Potential defectors are almost always those from marginal states, and some are senators from marginal states who face voters at the next election. 2026 doesn’t have a lot of great prospects. But there are some. So Susan Collins, Thom Tillis, possibly Joni Ernst and new Florida senator Ashley Moody. The criticisms of the bad nominees should be as intense as possible and all focused on the support of these senators. No one does you a favor in these settings for being nice: senators defect when they think they may pay a price at the ballot box.
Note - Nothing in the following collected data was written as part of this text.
Lemma ordered_filter {A} (P : K * A → Prop) `{!∀ x, Decision (P x)} l : ordered l → ordered (filter P l).
Proof.
  induction 1 as [|x l _ IH Hx]; [constructor|]. rewrite filter_cons. case_decide; [|done].
  constructor; [done|]. rewrite Forall_forall in *. intros y [_ Hy]%list_elem_of_filter. by apply Hx.
Qed.

End Ordered.

(** ** Change sets of the Move library *)

(** The operation of a module or resource of an account. *)
Definition key_op (cs : ChangeSet) (a : AccountAddress) (k : string + StructTag) : option ChangeOp :=
  ac ← assoc a cs;
  match k with
  | inl name => assoc name (ac_modules ac)
  | inr tag => assoc tag (ac_resources ac)
  end.

Class EffectsOps := {
  address_lt : relation AccountAddress;
  identifier_lt : relation string;
  struct_tag_lt : relation StructTag;
  cs_add_module_op : AccountAddress → string → ChangeOp → ChangeSet → option ChangeSet;
  cs_add_resource_op : AccountAddress → StructTag → ChangeOp → ChangeSet → option ChangeSet;
  cs_squash : ChangeSet → ChangeSet → option ChangeSet;
}.

(** The maps are in the order of their keys. *)
Definition changes_ordered `{EffectsOps} (cs : ChangeSet) : Prop :=
  ordered address_lt cs
  ∧ Forall (λ p, ordered identifier_lt (ac_modules p.2) ∧ ordered struct_tag_lt (ac_resources p.2)) cs.

Definition cs_add `{EffectsOps} (a : AccountAddress) (k : string + StructTag) (op : ChangeOp)
    (cs : ChangeSet) : option ChangeSet :=
  match k with
  | inl name => cs_add_module_op a name op cs
  | inr tag => cs_add_resource_op a tag op cs
  end.

Class EffectsOrder `{EffectsOps} : Prop := {
  address_lt_strict :: StrictOrder address_lt;
  identifier_lt_strict :: StrictOrder identifier_lt;
  struct_tag_lt_strict :: StrictOrder struct_tag_lt;
}.

(** What is added is new: it is kept with what there was, in an account that is
    created when needed. *)
Class EffectsOpsLaws `{EffectsOps} : Prop := {
  effects_order :: EffectsOrder;
  cs_add_fresh a k op cs : changes_ordered cs → key_op cs a k = None →
    ∃ cs', cs_add a k op cs = Some cs' ∧ changes_ordered cs'
      ∧ (∀ a' k', key_op cs' a' k' = if decide ((a', k') = (a, k)) then Some op else key_op cs a' k')
      ∧ ∀ a', is_Some (assoc a' cs') ↔ a' = a ∨ is_Some (assoc a' cs);
  (** An operation that is there cannot be added again; a squash has operations
      where one of its parts has. *)
  cs_add_taken a k op cs : is_Some (key_op cs a k) → cs_add a k op cs = None;
  cs_squash_ops cs1 cs2 cs : changes_ordered cs1 → changes_ordered cs2 → cs_squash cs1 cs2 = Some cs →
    changes_ordered cs
    ∧ ∀ a k, is_Some (key_op cs a k) → is_Some (key_op cs1 a k) ∨ is_Some (key_op cs2 a k);
}.

(** ** The serialised changes *)

(** Source: genesis/src/serde.rs 14-22 [SerdeOp] *)
Inductive SerdeOp (T : Type) := SNew (v : T) | SModify (v : T) | SDelete.
Arguments SNew {_} _.
Arguments SModify {_} _.
Arguments SDelete {_}.

(** Source: genesis/src/serde.rs 24-28 [SerdeAccountChanges] *)
Record SerdeAccountChanges (Module Resource : Type) := MkSerdeAccount {
  sa_modules : list (string * SerdeOp Module);
  sa_resources : list (StructTag * SerdeOp Resource);
}.
Arguments MkSerdeAccount {_ _} _ _.
Arguments sa_modules {_ _} _.
Arguments sa_resources {_ _} _.

(** Source: genesis/src/serde.rs 30-33 [SerdeChanges] *)
Record SerdeChanges (Module Resource : Type) := MkSerdeChanges {
  se_accounts : list (AccountAddress * SerdeAccountChanges Module Resource) }.
Arguments MkSerdeChanges {_ _} _.
Arguments se_accounts {_ _} _.

(** Source: genesis/src/serde.rs 76-84 [SerdeOp::from] *)
Definition op_to_serde (value : ChangeOp) : SerdeOp bytes :=
  match value with
  | ChNew v => SNew v
  | ChModify v => SModify v
  | ChDelete => SDelete
  end.

(** Source: genesis/src/serde.rs 86-94 [Op::from] *)
Definition op_from_serde (value : SerdeOp bytes) : ChangeOp :=
  match value with
  | SNew v => ChNew v
  | SModify v => ChModify v
  | SDelete => ChDelete
  end.

(** Source: genesis/src/serde.rs 65-74 [SerdeAccountChanges::from] *)
Definition account_to_serde (value : AccountChangeSet) : SerdeAccountChanges bytes bytes :=
  MkSerdeAccount ((λ '(k, v), (k, op_to_serde v)) <$> ac_modules value)
    ((λ '(k, v), (k, op_to_serde v)) <$> ac_resources value).

(** Source: genesis/src/serde.rs 35-45 [SerdeChanges::from] *)
Definition changes_to_serde (value : ChangeSet) : SerdeChanges bytes bytes :=
  MkSerdeChanges ((λ '(k, v), (k, account_to_serde v)) <$> value).

Section FromSerde.
Context `{EffectsOps}.

(** Source: genesis/src/serde.rs 52-55 [ChangeSet::from] *)
Fixpoint add_modules (acc : AccountAddress) (modules : list (string * SerdeOp bytes)) (set : ChangeSet)
    : exec ChangeSet :=
  match modules with
  | [] => Done set
  | (id, op) :: modules =>
    set ← expect (cs_add_module_op acc id (op_from_serde op) set); add_modules acc modules set
  end.

(** Source: genesis/src/serde.rs 56-58 [ChangeSet::from] *)
Fixpoint add_resources (acc : AccountAddress) (resources : list (StructTag * SerdeOp bytes))
    (set : ChangeSet) : exec ChangeSet :=
  match resources with
  | [] => Done set
  | (id, op) :: resources =>
    set ← expect (cs_add_resource_op acc id (op_from_serde op) set); add_resources acc resources set
  end.

Fixpoint add_accounts (accounts : list (AccountAddress * SerdeAccountChanges bytes bytes))
    (set : ChangeSet) : exec ChangeSet :=
  match accounts with
  | [] => Done set
  | (acc, changes) :: accounts =>
    set ← add_modules acc (sa_modules changes) set;
    set ← add_resources acc (sa_resources changes) set;
    add_accounts accounts set
  end.

(** Source: genesis/src/serde.rs 47-63 [ChangeSet::from] *)
Definition changes_from_serde (value : SerdeChanges bytes bytes) : exec ChangeSet :=
  add_accounts (se_accounts value) [].

End FromSerde.

(** ** Tables *)

(** The table changes of the Move table extension; a handle is an address. *)
Record TableInfo := MkTableInfo { key_type : TypeTag; value_type : TypeTag }.
Record TableChange := MkTableChange { entries : list (bytes * ChangeOp) }.
Record TableHandle := MkHandle { handle_address : AccountAddress }.
Record TableChangeSet := MkTableChangeSet {
  new_tables : list (TableHandle * TableInfo);
  removed_tables : list TableHandle;
  table_changes : list (TableHandle * TableChange);
}.

(** Source: genesis/src/serde.rs 96-99 [SerdeTableChange] *)
Record SerdeTableChange := MkSerdeTableChange { st_entries : list (bytes * SerdeOp bytes) }.

(** Source: genesis/src/serde.rs 101-111 [SerdeTableChange::from] *)
Definition table_change_to_serde (value : TableChange) : SerdeTableChange :=
  MkSerdeTableChange ((λ '(k, v), (k, op_to_serde v)) <$> entries value).

(** Source: genesis/src/serde.rs 113-123 [TableChange::from] *)
Definition table_change_from_serde (value : SerdeTableChange) : TableChange :=
  MkTableChange ((λ '(k, v), (k, op_from_serde v)) <$> st_entries value).

(** Source: genesis/src/serde.rs 125-129 [SerdeTableInfo] *)
Record SerdeTableInfo := MkSerdeTableInfo { si_key_type : TypeTag; si_value_type : TypeTag }.

(** Source: genesis/src/serde.rs 131-138 [SerdeTableInfo::from] *)
Definition table_info_to_serde (value : TableInfo) : SerdeTableInfo :=
  MkSerdeTableInfo (key_type value) (value_type value).

(** Source: genesis/src/serde.rs 140-147 [TableInfo::from] *)
Definition table_info_from_serde (value : SerdeTableInfo) : TableInfo :=
  MkTableInfo (si_key_type value) (si_value_type value).

(** Source: genesis/src/serde.rs 149-154 [SerdeTableChangeSet] *)
Record SerdeTableChangeSet := MkSerdeTables {
  st_new_tables : list (AccountAddress * SerdeTableInfo);
  st_removed_tables : list AccountAddress;
  st_changes : list (AccountAddress * SerdeTableChange);
}.

(** Source: genesis/src/serde.rs 156-172 [SerdeTableChangeSet::from] *)
Definition tables_to_serde (value : TableChangeSet) : SerdeTableChangeSet :=
  MkSerdeTables ((λ '(k, v), (handle_address k, table_info_to_serde v)) <$> new_tables value)
    (handle_address <$> removed_tables value)
    ((λ '(k, v), (handle_address k, table_change_to_serde v)) <$> table_changes value).

(** Source: genesis/src/serde.rs 195-211 [TableChangeSet::from] *)
Definition tables_from_serde (value : SerdeTableChangeSet) : TableChangeSet :=
  MkTableChangeSet ((λ '(k, v), (MkHandle k, table_info_from_serde v)) <$> st_new_tables value)
    (MkHandle <$> st_removed_tables value)
    ((λ '(k, v), (MkHandle k, table_change_from_serde v)) <$> st_changes value).

(** ** Storage tries *)

(** Source: genesis/src/serde.rs 241-245 [SerdeEvmStorageTrieChanges] *)
Record SerdeEvmStorageTrieChanges := MkSerdeTrie { se_root : B256; se_trie_diff : gmap B256 bytes }.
That is the only way to have messaging that takes the initiative and stays on the attack. If things get too hot and the senator pulls their support, great. If not, that just lays the groundwork for beating that senator in the next election. Those two possibilities are the only outcomes of any consequence and the same game plan advances both goals. It’s simple. When they’re upset or hiding you’ll know you’re doing it right. One more point: no one cares about press releases. Getting on camera or activity on social media matter.